* _What is required_
When a line in the entries contains the word "Fixpoint", copy that line in full.

Stored data entries
━━━━━━━━━━━━━━━━━━━━━━━━━━━━━━
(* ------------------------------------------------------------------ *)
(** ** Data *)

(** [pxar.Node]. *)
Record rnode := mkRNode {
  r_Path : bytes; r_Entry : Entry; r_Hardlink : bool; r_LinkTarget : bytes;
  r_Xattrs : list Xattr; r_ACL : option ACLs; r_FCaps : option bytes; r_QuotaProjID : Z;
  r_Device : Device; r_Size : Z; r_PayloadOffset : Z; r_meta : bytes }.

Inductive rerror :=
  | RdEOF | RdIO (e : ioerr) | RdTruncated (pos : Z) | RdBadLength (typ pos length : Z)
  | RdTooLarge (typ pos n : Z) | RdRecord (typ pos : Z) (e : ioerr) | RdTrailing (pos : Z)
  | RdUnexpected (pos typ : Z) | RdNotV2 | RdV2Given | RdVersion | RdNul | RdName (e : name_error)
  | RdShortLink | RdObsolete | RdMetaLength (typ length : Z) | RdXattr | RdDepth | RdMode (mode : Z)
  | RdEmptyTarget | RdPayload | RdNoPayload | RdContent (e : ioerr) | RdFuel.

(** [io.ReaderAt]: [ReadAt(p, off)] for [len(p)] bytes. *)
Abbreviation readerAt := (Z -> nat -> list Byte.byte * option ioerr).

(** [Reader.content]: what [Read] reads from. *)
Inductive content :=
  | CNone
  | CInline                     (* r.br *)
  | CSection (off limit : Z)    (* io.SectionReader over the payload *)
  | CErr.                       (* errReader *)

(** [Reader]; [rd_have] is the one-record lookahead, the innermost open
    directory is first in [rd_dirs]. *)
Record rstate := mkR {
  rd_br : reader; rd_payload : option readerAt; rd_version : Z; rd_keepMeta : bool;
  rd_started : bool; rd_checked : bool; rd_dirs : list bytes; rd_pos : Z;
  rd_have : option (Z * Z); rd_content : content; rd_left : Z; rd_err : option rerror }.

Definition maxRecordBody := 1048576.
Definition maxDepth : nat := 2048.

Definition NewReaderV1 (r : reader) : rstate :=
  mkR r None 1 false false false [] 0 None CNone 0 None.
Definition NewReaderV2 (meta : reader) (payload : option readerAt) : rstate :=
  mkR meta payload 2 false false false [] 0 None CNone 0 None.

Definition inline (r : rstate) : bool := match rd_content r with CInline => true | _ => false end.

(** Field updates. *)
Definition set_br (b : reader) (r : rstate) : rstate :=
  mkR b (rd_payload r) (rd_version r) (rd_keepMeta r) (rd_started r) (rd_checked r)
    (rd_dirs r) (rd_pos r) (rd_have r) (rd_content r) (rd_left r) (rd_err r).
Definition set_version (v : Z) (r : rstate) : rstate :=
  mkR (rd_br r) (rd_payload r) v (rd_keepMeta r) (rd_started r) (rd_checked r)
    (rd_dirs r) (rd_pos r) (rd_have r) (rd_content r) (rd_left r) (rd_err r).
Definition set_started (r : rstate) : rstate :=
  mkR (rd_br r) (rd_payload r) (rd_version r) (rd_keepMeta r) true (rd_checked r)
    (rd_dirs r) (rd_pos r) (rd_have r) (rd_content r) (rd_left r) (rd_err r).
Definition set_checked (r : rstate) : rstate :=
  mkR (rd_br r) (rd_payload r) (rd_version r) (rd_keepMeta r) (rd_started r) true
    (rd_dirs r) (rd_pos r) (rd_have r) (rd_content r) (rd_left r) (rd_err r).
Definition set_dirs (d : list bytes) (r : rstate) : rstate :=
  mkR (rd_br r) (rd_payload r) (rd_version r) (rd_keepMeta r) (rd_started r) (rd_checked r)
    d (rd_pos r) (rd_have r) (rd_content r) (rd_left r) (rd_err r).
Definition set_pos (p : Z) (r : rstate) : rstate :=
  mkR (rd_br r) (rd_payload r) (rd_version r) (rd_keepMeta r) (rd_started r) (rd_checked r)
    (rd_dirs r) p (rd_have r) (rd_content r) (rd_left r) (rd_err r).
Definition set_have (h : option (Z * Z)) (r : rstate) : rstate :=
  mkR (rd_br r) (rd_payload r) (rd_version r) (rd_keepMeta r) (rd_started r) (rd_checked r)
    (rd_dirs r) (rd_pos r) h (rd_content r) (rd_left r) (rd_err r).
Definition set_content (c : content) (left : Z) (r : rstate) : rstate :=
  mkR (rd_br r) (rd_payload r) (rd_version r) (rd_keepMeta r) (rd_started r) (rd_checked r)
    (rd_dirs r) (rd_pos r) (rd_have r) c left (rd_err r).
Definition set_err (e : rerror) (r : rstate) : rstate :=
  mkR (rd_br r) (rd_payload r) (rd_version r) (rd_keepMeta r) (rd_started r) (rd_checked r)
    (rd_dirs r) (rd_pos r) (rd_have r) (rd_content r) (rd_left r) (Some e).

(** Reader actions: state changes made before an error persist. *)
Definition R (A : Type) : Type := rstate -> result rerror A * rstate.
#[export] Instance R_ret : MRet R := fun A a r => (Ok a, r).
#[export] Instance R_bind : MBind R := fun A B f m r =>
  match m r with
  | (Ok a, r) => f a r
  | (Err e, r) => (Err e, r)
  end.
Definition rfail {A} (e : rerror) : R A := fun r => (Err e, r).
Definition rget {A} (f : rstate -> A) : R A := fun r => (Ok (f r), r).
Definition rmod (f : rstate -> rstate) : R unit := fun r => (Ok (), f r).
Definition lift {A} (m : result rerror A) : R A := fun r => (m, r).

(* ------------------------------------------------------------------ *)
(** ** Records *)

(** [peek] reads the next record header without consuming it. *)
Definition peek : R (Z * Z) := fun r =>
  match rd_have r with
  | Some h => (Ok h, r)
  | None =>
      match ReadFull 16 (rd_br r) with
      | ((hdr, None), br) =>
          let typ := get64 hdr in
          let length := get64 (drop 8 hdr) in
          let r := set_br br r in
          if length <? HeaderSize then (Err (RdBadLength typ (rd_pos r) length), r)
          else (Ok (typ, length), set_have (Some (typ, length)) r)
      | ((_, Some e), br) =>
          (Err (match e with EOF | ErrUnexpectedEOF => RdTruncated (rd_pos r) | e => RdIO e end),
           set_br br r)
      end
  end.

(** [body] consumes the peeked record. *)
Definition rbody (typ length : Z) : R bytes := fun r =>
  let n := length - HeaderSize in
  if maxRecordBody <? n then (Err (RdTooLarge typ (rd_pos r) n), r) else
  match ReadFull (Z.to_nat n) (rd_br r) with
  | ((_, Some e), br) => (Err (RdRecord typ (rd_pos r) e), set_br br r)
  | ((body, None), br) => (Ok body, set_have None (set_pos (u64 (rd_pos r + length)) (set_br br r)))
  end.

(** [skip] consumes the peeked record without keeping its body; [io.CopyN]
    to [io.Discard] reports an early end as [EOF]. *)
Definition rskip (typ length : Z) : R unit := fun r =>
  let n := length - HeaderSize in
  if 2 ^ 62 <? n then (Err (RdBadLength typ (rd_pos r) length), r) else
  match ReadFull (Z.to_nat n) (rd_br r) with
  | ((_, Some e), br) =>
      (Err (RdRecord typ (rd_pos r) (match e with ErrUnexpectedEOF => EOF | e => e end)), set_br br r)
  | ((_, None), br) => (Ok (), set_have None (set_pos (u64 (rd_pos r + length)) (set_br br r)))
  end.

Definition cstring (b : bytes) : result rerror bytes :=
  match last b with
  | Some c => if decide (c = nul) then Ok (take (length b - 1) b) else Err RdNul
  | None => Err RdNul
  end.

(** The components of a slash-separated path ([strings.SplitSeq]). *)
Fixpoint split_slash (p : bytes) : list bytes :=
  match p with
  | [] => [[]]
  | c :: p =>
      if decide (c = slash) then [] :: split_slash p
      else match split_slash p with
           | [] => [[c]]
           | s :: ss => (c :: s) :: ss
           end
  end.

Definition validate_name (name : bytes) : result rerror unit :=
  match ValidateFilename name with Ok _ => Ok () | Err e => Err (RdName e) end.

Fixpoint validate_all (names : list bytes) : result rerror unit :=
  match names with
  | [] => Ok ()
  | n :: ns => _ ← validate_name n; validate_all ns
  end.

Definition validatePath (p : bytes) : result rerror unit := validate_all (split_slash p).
━━━━━━━━━━━━━━━━━━━━━━━━━━━━━━
* _Output_
Fixpoint split_slash (p : bytes) : list bytes :=
Fixpoint validate_all (names : list bytes) : result rerror unit :=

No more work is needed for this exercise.